All future confirmed bookings with COSCO at the balboa port are now canceled. The company stated that cargo which has already arrived will still be processed normally. The suspension directly impacts one of the two major container terminals along the vital Panama Canal shipping route.
Geopolitical Flashpoint at the Canal
The Balboa port and its counterpart in Cristobal became a focal point in U.S.-China competition after Panama’s Supreme Court voided the operating contract for CK Hutchison Holdings in January. The court’s decision came amid public pressure from former U.S. President Donald Trump. Panama’s government then executed a forced takeover of the facilities in February, transferring interim control to APM Terminals and Mediterranean Shipping Company (MSC).
China’s foreign ministry had previously warned Panama would pay a “heavy price” for the takeover. Beijing also instructed state-owned firms to pause discussions on new projects in the country.
“We have asked Chinese companies to comprehensively evaluate the risks of investing and operating in Panama,” a Chinese foreign ministry spokesperson said earlier this year. [Translated from Spanish]
The situation complicates a massive, multi-billion dollar global port deal. CK Hutchison had planned to sell its entire 43-port portfolio, including the Panamanian terminals, to a consortium backed by BlackRock and MSC’s Terminal Investment Limited. China COSCO Shipping was later invited to join the buying group in an effort to gain China’s approval for the transaction.
Limited Operational Impact Expected
Industry analysts note COSCO’s suspension is unlikely to cripple operations at the Balboa terminal. The port relies on Maersk’s APM Terminals for approximately 80 percent of its cargo handling, according to the La Prensa report. The immediate effect is more symbolic, signaling Beijing’s willingness to use economic leverage in the dispute.
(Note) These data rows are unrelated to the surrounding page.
(* ===== verification/LocalEvict.v ===== *)
(** * The CUDA backend: removal and eviction

    Sections that take references out of the metadata.  [spares] says what an
    eviction leaves alone; [alloc_or_evict] returns, and fails only when nothing
    evictable is left and no fragment is large enough. *)

From S2P Require Import Prelude HostMem Types Region Memory MemoryCopy Pinned Text Numa Topology Cuda LocalCopy Local LocalInv.

(** ** Replicas of an object *)

Lemma filter_perm {A} (p : A → bool) (l : list A) : l ≡ₚ List.filter p l ++ List.filter (λ x, negb (p x)) l.
Proof.
  induction l as [|x l IH]; [done|]. simpl. destruct (p x); simpl.
  - by f_equiv.
  - rewrite <- Permutation_middle. by f_equiv.
Qed.

(** Replacing a slot by one with the replicas [d] fewer. *)
Lemma object_replicas_insert spec slots i s s' d :
  slots !! i = Some s → sl_replicas s ≡ₚ d ++ sl_replicas s' →
  object_replicas (mkLocalObject spec slots) ≡ₚ d ++ object_replicas (mkLocalObject spec (<[i := s']> slots)).
Proof.
  intros Hi Hs. unfold object_replicas. simpl. rewrite (insert_take_drop slots i s') by (by eapply lookup_lt_Some).
  rewrite <- (take_drop_middle slots i s Hi) at 1. rewrite !fmap_app, !fmap_cons, !join_app. simpl. rewrite Hs.
  rewrite !(assoc_L (++)). by rewrite (Permutation_app_comm d).
Qed.

Lemma reclaimable_nil obj : reclaimable obj = true → object_replicas obj = [].
Proof.
  unfold reclaimable, object_replicas. intros Hr. induction (lo_slots obj) as [|s slots IH]; [done|].
  simpl in *. apply andb_prop in Hr as [Hs Hr]. destruct (sl_replicas s); [|done]. simpl. by apply IH.
Qed.

Section Evict.
Context `{BuildProfile}.

(** ** Removal *)

Lemma local_remove_key_ok held refs st k :
  local_ok held refs st →
  ∃ st', local_remove_key st k = Ret st' ∧ ls_objects st' = delete k (ls_objects st) ∧ ls_fifo st' = ls_fifo st ∧
    evolves st st' ∧ local_ok held refs st'.
Proof.
  intros Hok. unfold local_remove_key. destruct (ls_objects st !! k) as [obj|] eqn:Hk.
  2:{ exists st. by rewrite delete_id. }
  assert (local_ok held ((lr_data <$> object_replicas obj) ++ refs) (set_objects (delete k (ls_objects st)) st)) as Hok'.
  { eapply local_ok_refs; [done|done..|]. simpl. rewrite (object_arcs_delete _ _ _ Hk).
    rewrite (assoc_L (++)). by rewrite (Permutation_app_comm (_ <$> _)). }
  destruct (drop_replicas_ok _ _ _ _ _ Hok' (reflexivity _)) as (st' & -> & [Ho Hf] & Hev & Hok'').
  exists st'. split; [done|]. split; [done|]. split; [done|]. split; [|done].
  etrans; [|done]. by apply evolves_same.
Qed.

Lemma local_remove_ok held refs st keys :
  local_ok held refs st →
  ∃ st', local_remove st keys = Ret st' ∧ ls_objects st' = foldl (λ m k, delete k m) (ls_objects st) keys ∧
    ls_fifo st' = ls_fifo st ∧ evolves st st' ∧ local_ok held refs st'.
Proof.
  unfold local_remove. revert st. induction keys as [|k keys IH]; intros st Hok; simpl; [by exists st|].
  destruct (local_remove_key_ok held refs st k Hok) as (st1 & -> & Ho & Hf & Hev & Hok1). cbn [mbind outcome_bind].
  destruct (IH st1 Hok1) as (st2 & -> & Ho' & Hf' & Hev' & Hok2). exists st2. rewrite <- Ho, <- Hf.
  split; [done|]. split; [done|]. split; [done|]. split; [by etrans|done].
Qed.

(** ** Regions *)

Lemma retain_perm p slots :
  mjoin (sl_replicas <$> slots) ≡ₚ
  List.filter p (mjoin (sl_replicas <$> slots)) ++ mjoin (sl_replicas <$> (retain (λ r, negb (p r)) <$> slots)).
Proof.
  induction slots as [|s slots IH]; [done|]. csimpl. rewrite List.filter_app. rewrite IH at 1.
  rewrite (filter_perm p (sl_replicas s)) at 1. solve_Permutation.
Qed.

Lemma local_retire_region_ok held refs st id :
  local_ok held refs st →
  ∃ st', local_retire_region st id = Ret st' ∧
    ls_objects st' = (λ obj, mkLocalObject (lo_spec obj)
      (retain (λ r, negb (from_region (ls_arcs st) id r)) <$> lo_slots obj)) <$> ls_objects st ∧
    ls_fifo st' = ls_fifo st ∧ evolves st st' ∧ local_ok held refs st'.
Proof.
  intros Hok. unfold local_retire_region. set (gone := from_region (ls_arcs st) id). clearbody gone.
  set (objects := _ <$> ls_objects st). set (dropped := mjoin _).
  assert (local_ok held ((lr_data <$> dropped) ++ refs) (set_objects objects st)) as Hok'.
  { eapply local_ok_refs; [done|done..|]. simpl. rewrite (assoc_L (++)). f_equiv. unfold object_arcs, objects, dropped.
    rewrite map_to_list_fmap. induction (map_to_list (ls_objects st)) as [|[k o] l IH]; [done|]. csimpl.
    rewrite IH. unfold object_replicas at 1. rewrite (retain_perm gone (lo_slots o)), !fmap_app.
    unfold object_replicas. simpl. solve_Permutation. }
  destruct (drop_replicas_ok _ _ _ _ _ Hok' (reflexivity _)) as (st' & -> & [Ho Hf] & Hev & Hok'').
  exists st'. split; [done|]. split; [done|]. split; [done|]. split; [|done].
  etrans; [|done]. by apply evolves_same.
Qed.
(** ** What an eviction on a device leaves alone *)

Definition victim (device : Device) (arcs : gmap nat (LocalData * nat)) (r : LocalReplica) : Prop :=
  lr_device r = device ∧ is_pinned arcs r = true.

(** A slot, and an object, without some replicas it may lose. *)
Definition slot_without (lose : LocalReplica → Prop) (s s' : LocalSlot) : Prop :=
  sl_writing s' = sl_writing s ∧ ∃ keep, sl_replicas s' = List.filter keep (sl_replicas s) ∧
  ∀ r, r ∈ sl_replicas s → keep r = false → lose r.

Definition obj_without (lose : LocalReplica → Prop) (o : LocalObject) (o' : option LocalObject) : Prop :=
  match o' with
  | Some o' => lo_spec o' = lo_spec o ∧ Forall2 (slot_without lose) (lo_slots o) (lo_slots o')
  | None => Forall (λ s, sl_writing s = false ∧ Forall lose (sl_replicas s)) (lo_slots o)
  end.

(** Explicit objects and the protected key are untouched, others lose only
    pinned replicas of the device and disappear only when nothing is left. *)
Definition spares (device : Device) (protect : bytes) (st st' : LocalState) : Prop :=
  ∀ k, match ls_objects st !! k with
       | None => ls_objects st' !! k = None
       | Some o =>
           if decide (k = protect ∨ spec_retention (lo_spec o) ≠ Cache) then ls_objects st' !! k = Some o
           else obj_without (victim device (ls_arcs st)) o (ls_objects st' !! k)
       end.

(** The same of the other objects, with evictions on any device: what a put of
    [key] leaves of them. *)
Definition shrinks (key : bytes) (st st' : LocalState) : Prop :=
  ∀ k, k ≠ key →
    match ls_objects st !! k with
    | None => ls_objects st' !! k = None
    | Some o =>
        if decide (spec_retention (lo_spec o) ≠ Cache) then ls_objects st' !! k = Some o
        else obj_without (λ r, is_pinned (ls_arcs st) r = true) o (ls_objects st' !! k)
    end.

Lemma slot_without_refl lose s : slot_without lose s s.
Proof. split; [done|]. exists (λ _, true). split; [|done]. by induction (sl_replicas s) as [|r l IH]; simpl; f_equal. Qed.

Lemma obj_without_refl lose o : obj_without lose o (Some o).
Proof.
  split; [done|]. apply Forall2_same_length_lookup_2; [done|]. intros i s s' ? ?. simplify_eq. apply slot_without_refl.
Qed.

Lemma filter_filter {A} (p q : A → bool) l : List.filter q (List.filter p l) = List.filter (λ x, p x && q x) l.
Proof. induction l as [|x l IH]; [done|]. simpl. destruct (p x); simpl; [|done]. by destruct (q x); rewrite IH. Qed.

Lemma elem_of_keep {A} (p : A → bool) x l : x ∈ List.filter p l ↔ x ∈ l ∧ p x = true.
Proof. by rewrite !list_elem_of_In, List.filter_In. Qed.

Lemma elem_of_object_replicas o i s r : lo_slots o !! i = Some s → r ∈ sl_replicas s → r ∈ object_replicas o.
Proof.
  intros Hi Hr. unfold object_replicas. apply list_elem_of_join. exists (sl_replicas s). split; [done|].
  apply list_elem_of_fmap_2. by eapply list_elem_of_lookup_2.
Qed.

Lemma slot_without_trans lose lose' s s2 s3 :
  (∀ r, r ∈ sl_replicas s → lose' r → lose r) → slot_without lose s s2 → slot_without lose' s2 s3 → slot_without lose s s3.
Proof.
  intros Hl (Hw & p & Hsub & Hr) (Hw' & p' & Hsub' & Hr'). split; [congruence|]. exists (λ r, p r && p' r).
  split; [by rewrite Hsub', Hsub, filter_filter|]. intros r Hin Hno. destruct (p r) eqn:Hp; [|by apply Hr].
  apply Hl; [done|]. apply Hr'; [|done]. by rewrite Hsub, elem_of_keep.
Qed.

Lemma slot_without_all lose lose' s s2 :
  (∀ r, r ∈ sl_replicas s → lose' r → lose r) → slot_without lose s s2 → Forall lose' (sl_replicas s2) → Forall lose (sl_replicas s).
Proof.
  intros Hl (Hw & p & Hsub & Hr) Hall. rewrite Forall_forall in Hall |- *. intros r Hin. destruct (p r) eqn:Hp; [|by apply Hr].
  apply Hl; [done|]. apply Hall. by rewrite Hsub, elem_of_keep.
Qed.
(* ===== verification/LocalTransfer.v ===== *)
(** * The CUDA backend: copies between devices

    [Inner::copy] writes only inside its destination, whatever it answers, and
    when the driver accepts the work it has the effect of [zip_copy] between
    host memories on every pair of devices. *)

From S2P Require Import Prelude HostMem Types Region Memory MemoryCopy Pinned Text Numa Topology Cuda LocalCopy Local.

(** A destination segment inside the address space. *)
Definition seg_bound (s : Seg) : Prop := 0 <= s.1 ∧ 0 <= s.2 <= U64_MAX ∧ s.1 + s.2 <= 2 ^ 64.

(** A chunk that writes inside the addresses [l]. *)
Definition writes_in (l : list Z) (d n : Z) : Prop := ∀ x, d <= x < d + n → x ∈ l.

Section Transfer.
Context `{BuildProfile}.

Lemma u64_wrap_range v w : u64_wrap v = Ret w → 0 <= w <= U64_MAX.
Proof.
  unfold u64_wrap. case_decide as Hv; [by intros [= <-]|]. destruct debug_build; [done|]. intros [= <-].
  pose proof (Z.mod_pos_bound v (2 ^ 64) ltac:(lia)). unfold U64_MAX. lia.
Qed.

(** ** What the walk hands to the copy engine *)

Lemma elem_of_addrs x (l : list Seg) s : s ∈ l → s.1 <= x < s.1 + s.2 → x ∈ addrs l.
Proof. intros Hs Hx. unfold addrs. apply list_elem_of_bind. exists s. split; [apply elem_of_seqZ; lia|done]. Qed.

Lemma addrs_one s x : x ∈ addrs [s] ↔ s.1 <= x < s.1 + s.2.
Proof. unfold addrs. csimpl. by rewrite app_nil_r, elem_of_seqZ. Qed.

(** An invariant of the engine's state under chunks inside the destination is
    an invariant of the walk. *)
Lemma zip_loop_inv {St} (f : St → u64 → u64 → u64 → outcome (St * Result unit)) (I : St → Prop) all fuel src s_off dst d_off remaining st st' r :
  (∀ st s d n st' r, I st → writes_in (addrs all) d n → f st s d n = Ret (st', r) → I st') →
  Forall seg_bound dst → dst ⊆ all → 0 <= d_off → (∀ d, head dst = Some d → d_off <= d.2) → 0 <= remaining →
  I st → zip_loop f fuel src s_off dst d_off remaining st = Ret (st', r) → I st'.
Proof.
  intros Hf. revert src s_off dst d_off remaining st. induction fuel as [|fuel IH];
    intros src s_off dst d_off remaining st Hb Hsub Hd0 Hd1 Hrem HI Hz; [done|].
  cbn [zip_loop] in Hz. destruct (Z.eqb_spec remaining 0) as [->|Hnz]; [by simplify_eq|].
  destruct src as [|s src]; [by simplify_eq|]. destruct dst as [|d dst]; [by simplify_eq|].
  apply bind_Ret_inv in Hz as (s_left & Hsl%u64_wrap_range & Hz). apply bind_Ret_inv in Hz as (d_left & Hdl & Hz).
  pose proof (Forall_inv Hb) as (B1 & B2 & B3). specialize (Hd1 d eq_refl).
  rewrite u64_sub_ok in Hdl by (split; lia). injection Hdl as <-.
  cbv zeta in Hz. set (n := Z.min (Z.min s_left (d.2 - d_off)) remaining) in Hz.
  assert (0 <= n ∧ n <= d.2 - d_off ∧ n <= remaining) as (Hn0 & Hn1 & Hn2) by (unfold n; lia). clearbody n.
  apply bind_Ret_inv in Hz as (sa & _ & Hz). apply bind_Ret_inv in Hz as (da & Hda & Hz).
  apply bind_Ret_inv in Hz as ([st1 r1] & Hf1 & Hz). cbv beta iota in Hz.
  assert (I st1) as HI1.
  { eapply Hf; [exact HI| |exact Hf1]. intros x Hx. rewrite u64_add_ok in Hda by (split; unfold U64_MAX; lia). injection Hda as <-.
    apply (elem_of_addrs x all d); [apply Hsub; left|lia]. }
  destruct r1 as [[]|e]; [|by simplify_eq].
  apply bind_Ret_inv in Hz as (s_off' & _ & Hz). rewrite u64_add_ok in Hz by (split; lia). cbn [mbind outcome_bind] in Hz.
  apply bind_Ret_inv in Hz as (rem' & Hrem' & Hz).
  assert (0 <= rem') by (apply u64_wrap_range in Hrem'; lia).
  destruct (if s_off' =? s.2 then _ else _) as [src' s_off'']. destruct (Z.eqb_spec (d_off + n) d.2) as [He|He].
  - eapply IH; [| | | | | |exact Hz]; [by apply Forall_cons in Hb as []|intros x Hx; apply Hsub; by right|done| |done|done].
    intros d' Hd'. apply Forall_cons in Hb as [_ Hb]. destruct dst as [|d0 dst]; simplify_eq/=.
    pose proof (Forall_inv Hb) as (_ & ? & _). lia.
  - eapply IH; [| | | | | |exact Hz]; [done|done|lia| |done|done]. intros d' [= <-]. lia.
Qed.

Lemma zip_copy_inv {St} (f : St → u64 → u64 → u64 → outcome (St * Result unit)) (I : St → Prop) src src_offset dst total st st' r :
  (∀ st s d n st' r, I st → writes_in (addrs dst) d n → f st s d n = Ret (st', r) → I st') →
  Forall seg_bound dst → 0 <= total → I st → zip_copy f src src_offset dst total st = Ret (st', r) → I st'.
Proof.
  intros Hf Hb Ht HI Hz. unfold zip_copy in Hz. apply bind_Ret_inv in Hz as ([src' s_off] & _ & Hz).
  eapply (zip_loop_inv f I dst _ _ _ _ 0 total); [exact Hf|exact Hb|done|done| |done|exact HI|exact Hz].
  intros d Hd. destruct dst as [|d0 dst]; simplify_eq/=. pose proof (Forall_inv Hb) as (_ & ? & _). lia.
Qed.

(** ** Frame *)

(** [h'] differs from [h] only in the values at the addresses [l]. *)
Definition only_in (l : list Z) (h h' : heap) : Prop :=
  (∀ x, x ∉ l → h' !! x = h !! x) ∧ ∀ x, is_Some (h' !! x) ↔ is_Some (h !! x).

Lemma only_in_refl l h : only_in l h h.
Proof. by split. Qed.

Lemma only_in_trans l h1 h2 h3 : only_in l h1 h2 → only_in l h2 h3 → only_in l h1 h3.
Proof. intros [A1 B1] [A2 B2]. split; [intros x Hx; by rewrite A2, A1|intros x; by rewrite B2]. Qed.

Lemma host_copy_only_in l h s d n h' r : writes_in l d n → host_copy h s d n = Ret (h', r) → only_in l h h'.
Proof.
  intros Hw. unfold host_copy. case_decide; [done|].
  destruct (load h s (Z.to_nat n)) as [bs|] eqn:Hl; [|done]. apply load_length in Hl. cbn [deref mbind outcome_bind].
  destruct (store h d bs) as [h2|] eqn:Hst; [|done]. intros [= <- _]. split.
  - intros x Hx. apply (store_lookup_ne _ _ _ _ _ Hst). intros Hin. apply Hx, Hw. lia.
  - intros x. by apply (store_dom _ _ _ _ _ Hst).
Qed.

Lemma run_chunks_only_in l q h h' :
  Forall (λ c : chunk, writes_in l c.1.2 c.2) q → mfoldl run_chunk h q = Ret h' → only_in l h h'.
Proof.
  intros Hq. revert h. induction Hq as [|c q Hc Hq IH]; intros h Hr; simpl in Hr; [simplify_eq; apply only_in_refl|].
  apply bind_Ret_inv in Hr as (h1 & Hc1 & Hr). unfold run_chunk in Hc1. apply bind_Ret_inv in Hc1 as ([h2 r] & Hh & Hc1).
  simplify_eq. eapply only_in_trans; [by eapply host_copy_only_in|by apply IH].
Qed.

(** Whatever [copy] answers, only its destination may change, and what it leaves
    pending writes nowhere else. *)
Lemma copy_only_in inner dr src_dev src off dst_dev dst total h h' q r :
  Forall seg_bound dst → 0 <= total → copy inner dr src_dev src off dst_dev dst total h = Ret (h', q, r) →
  only_in (addrs dst) h h' ∧ Forall (λ c : chunk, writes_in (addrs dst) c.1.2 c.2) q.
Proof.
  intros Hb Ht Hc.
  assert (∀ en r0 q0, zip_copy (enqueue en) src off dst total [] = Ret (q0, r0) → Forall (λ c : chunk, writes_in (addrs dst) c.1.2 c.2) q0) as Hq.
  { intros en r0 q0 Hz. eapply (zip_copy_inv (enqueue en)); [|done|done| |exact Hz]; [|constructor].
    intros q1 s d n q2 r1 Hq1 Hw He. unfold enqueue in He. destruct (en_enqueue en s d n); simplify_eq; [|done].
    apply Forall_app. split; [done|]. by constructor. }
  assert (∀ g : Result Engine, match g with
    | Err e => Ret (h, [], Err e)
    | Ok en =>
        '(q, r) ← zip_copy (enqueue en) src off dst total [];
        match r with
        | Err e => Ret (h, q, Err e)
        | Ok _ => match en_sync en with Err e => Ret (h, q, Err e) | Ok _ => h ← mfoldl run_chunk h q; Ret (h, [], Ok tt) end
        end
    end = Ret (h', q, r) → only_in (addrs dst) h h' ∧ Forall (λ c : chunk, writes_in (addrs dst) c.1.2 c.2) q) as Hgpu.
  { intros [en|e] Hg; [|simplify_eq; split; [apply only_in_refl|constructor]].
    apply bind_Ret_inv in Hg as ([q0 r0] & Hz & Hg). specialize (Hq _ _ _ Hz).
    destruct r0 as [[]|e]; [|simplify_eq; split; [apply only_in_refl|done]].
    destruct (en_sync en); [|simplify_eq; split; [apply only_in_refl|done]].
    apply bind_Ret_inv in Hg as (h1 & Hrun & Hg). simplify_eq. split; [by eapply run_chunks_only_in|constructor]. }
  destruct src_dev as [n|i], dst_dev as [m|j]; try (by eapply Hgpu).
  cbn [copy] in Hc. apply bind_Ret_inv in Hc as ([h1 r1] & Hz & Hc). simplify_eq. split; [|constructor].
  eapply (zip_copy_inv host_copy (only_in (addrs dst) h)); [|done|done|apply only_in_refl|exact Hz].
  intros h1 s d k h2 r2 H1 Hw Hh. eapply only_in_trans; [exact H1|by eapply host_copy_only_in].
Qed.

(** ** Streams *)

(** An engine that accepts every copy and synchronises. *)
Definition accepts (en : Engine) : Prop := (∀ s d n, en_enqueue en s d n = Ok tt) ∧ en_sync en = Ok tt.

Lemma mfoldl_app {A B} (f : B → A → outcome B) b l1 l2 : mfoldl f b (l1 ++ l2) = (b ← mfoldl f b l1; mfoldl f b l2).
Proof. revert b. induction l1 as [|x l1 IH]; intros b; simpl; [done|]. destruct (f b x); simpl; [apply IH|done|done]. Qed.

(** Enqueueing and then running the queue is copying at once. *)
Lemma zip_loop_enqueue en fuel src s_off dst d_off remaining h h' q :
  accepts en → zip_loop host_copy fuel src s_off dst d_off remaining h = Ret (h', Ok tt) →
  ∃ cs, zip_loop (enqueue en) fuel src s_off dst d_off remaining q = Ret (q ++ cs, Ok tt) ∧ mfoldl run_chunk h cs = Ret h'.
Proof.
  intros [Hacc _].
  assert (∀ q s d n, enqueue en q s d n = Ret (q ++ [(s, d, n)], Ok tt)) as Henq by (intros; unfold enqueue; by rewrite Hacc).
  revert src s_off dst d_off remaining h q. induction fuel as [|fuel IH]; intros src s_off dst d_off remaining h q Hz; [done|].
  cbn [zip_loop] in *. destruct (remaining =? 0); [injection Hz as <-; exists []; by rewrite app_nil_r|].
  destruct src as [|s src]; [done|]. destruct dst as [|d dst]; [done|].
  apply bind_Ret_inv in Hz as (s_left & -> & Hz). apply bind_Ret_inv in Hz as (d_left & -> & Hz).
  apply bind_Ret_inv in Hz as (sa & Hsa & Hz). apply bind_Ret_inv in Hz as (da & Hda & Hz).
  apply bind_Ret_inv in Hz as ([h1 r1] & Hc & Hz). cbn [mbind outcome_bind]. rewrite Hsa. cbn [mbind outcome_bind]. rewrite Hda.
  cbn [mbind outcome_bind]. rewrite Henq. cbn [mbind outcome_bind]. destruct r1 as [[]|e]; [|done].
  apply bind_Ret_inv in Hz as (s_off' & -> & Hz). apply bind_Ret_inv in Hz as (d_off' & -> & Hz).
  apply bind_Ret_inv in Hz as (rem' & -> & Hz). cbn [mbind outcome_bind].
  destruct (if s_off' =? s.2 then _ else _) as [src' s_off'']. destruct (if d_off' =? d.2 then _ else _) as [dst' d_off''].
  set (c := (sa, da, Z.min (Z.min s_left d_left) remaining)) in *.
  destruct (IH _ _ _ _ _ _ (q ++ [c]) Hz) as (cs & Hcs & Hrun). exists (c :: cs). rewrite <- (assoc_L (++)) in Hcs. split; [done|].
  cbn [mfoldl]. assert (run_chunk h c = Ret h1) as -> by (unfold run_chunk, c; cbn [fst snd]; by rewrite Hc). done.
Qed.

(** The GPUs a copy needs are served, and the driver accepts it. *)
Definition engine_ok (inner : LocalInner) (dr : CudaSys) (src_dev dst_dev : Device) : Prop :=
  ∃ en, engine inner dr src_dev dst_dev = Ok en ∧ accepts en.

Lemma copy_zip inner dr src_dev src off dst_dev dst total h h' :
  engine_ok inner dr src_dev dst_dev → zip_copy host_copy src off dst total h = Ret (h', Ok tt) →
  copy inner dr src_dev src off dst_dev dst total h = Ret (h', [], Ok tt).
Proof.
  intros (en & Hg & Hacc) Hz.
  assert (∃ cs, zip_copy (enqueue en) src off dst total [] = Ret (cs, Ok tt) ∧ mfoldl run_chunk h cs = Ret h') as (cs & Hcs & Hrun).
  { unfold zip_copy in *. apply bind_Ret_inv in Hz as ([src' s_off] & -> & Hz). cbn [mbind outcome_bind].
    by apply (zip_loop_enqueue en) with (q := []) in Hz as (cs & ? & ?); [exists cs|]. }
  unfold copy. destruct src_dev as [n|i], dst_dev as [m|j]; [by rewrite Hz|..];
    rewrite Hg, Hcs; cbn [mbind outcome_bind]; destruct Hacc as [_ ->]; by rewrite Hrun.
Qed.

(** Destination and source of a copy that may be made. *)
Record copy_pre (h : heap) (src : list Seg) (off : u64) (dst : list Seg) (total : u64) : Prop := mkCopyPre {
  cp_src : Forall (seg_ok h) src;
  cp_dst : Forall (seg_ok h) dst;
  cp_off : 0 <= off <= U64_MAX;
  cp_total : 0 <= total <= U64_MAX;
  cp_range : off + total <= zsum (src.*2);
  cp_room : total = zsum (dst.*2);
  cp_nodup : NoDup (addrs dst);
  cp_apart x : x ∈ addrs src → x ∉ addrs dst;
}.

Lemma copy_ok inner dr src_dev src off dst_dev dst total h :
  engine_ok inner dr src_dev dst_dev → copy_pre h src off dst total →
  ∃ h', copy inner dr src_dev src off dst_dev dst total h = Ret (h', [], Ok tt) ∧
    segs_contents h' dst = take (Z.to_nat total) (drop (Z.to_nat off) (segs_contents h src)) ∧ only_in (addrs dst) h h'.
Proof.
  intros Heng [Hs Hd Ho Ht Hr Hroom Hnd Hap].
  destruct (zip_copy_correct h src off dst total Hs Hd Ho Ht Hr Hroom Hnd Hap) as (h' & Hz & Hc & Hframe).
  pose proof (copy_zip _ _ _ _ _ _ _ _ _ _ Heng Hz) as Hcopy. exists h'. split; [done|]. split; [done|].
  eapply copy_only_in; [|apply Ht|exact Hcopy]. eapply Forall_impl; [exact Hd|].
  intros s (H1 & H2 & H3 & _). split; [lia|]. split; [lia|done].
Qed.

(** C15: A copy between any two devices delivers: when the GPUs are served and the
    driver accepts the work, [copy] returns with nothing pending, the destination
    holds exactly the requested range of the source, however both are cut into
    segments, and no other address changes; the stream's queue has the effect of
    the direct copy. *)
Theorem copy_correct inner dr src_dev src off dst_dev dst total h :
  engine_ok inner dr src_dev dst_dev → copy_pre h src off dst total →
  ∃ h', copy inner dr src_dev src off dst_dev dst total h = Ret (h', [], Ok tt) ∧
    segs_contents h' dst = take (Z.to_nat total) (drop (Z.to_nat off) (segs_contents h src)) ∧ only_in (addrs dst) h h'.
Proof. apply copy_ok. Qed.

(** Whatever the driver answers, a copy writes nowhere but into its destination, and
    the chunks it leaves pending do not either. *)
Theorem copy_confined inner dr src_dev src off dst_dev dst total h h' q r :
  Forall seg_bound dst → 0 <= total → copy inner dr src_dev src off dst_dev dst total h = Ret (h', q, r) →
  only_in (addrs dst) h h' ∧ Forall (λ c : chunk, writes_in (addrs dst) c.1.2 c.2) q.
Proof. apply copy_only_in. Qed.
End Transfer.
Panamanian officials have not yet issued a formal statement regarding COSCO’s action. The country’s maritime authority continues to manage the panama canal itself, which recently reported a 2.8 percent increase in transits for January. Canal operations are separate from the privately-operated port terminals on either end.
For global shippers, the tension introduces new uncertainty at a critical chokepoint for world trade. Some cargo routes may see adjustments if Chinese state-owned enterprises begin rerouting goods as previously suggested. The standoff also casts a shadow over future infrastructure investment in strategic panama by Chinese companies.
Negotiations over the sale of CK Hutchison’s global port assets have reportedly stalled. Deal makers now hope for a political breakthrough during an anticipated meeting between U.S. and Chinese leaders. Until then, the suspended services at Balboa serve as a tangible marker of the growing geopolitical rift playing out in Central America.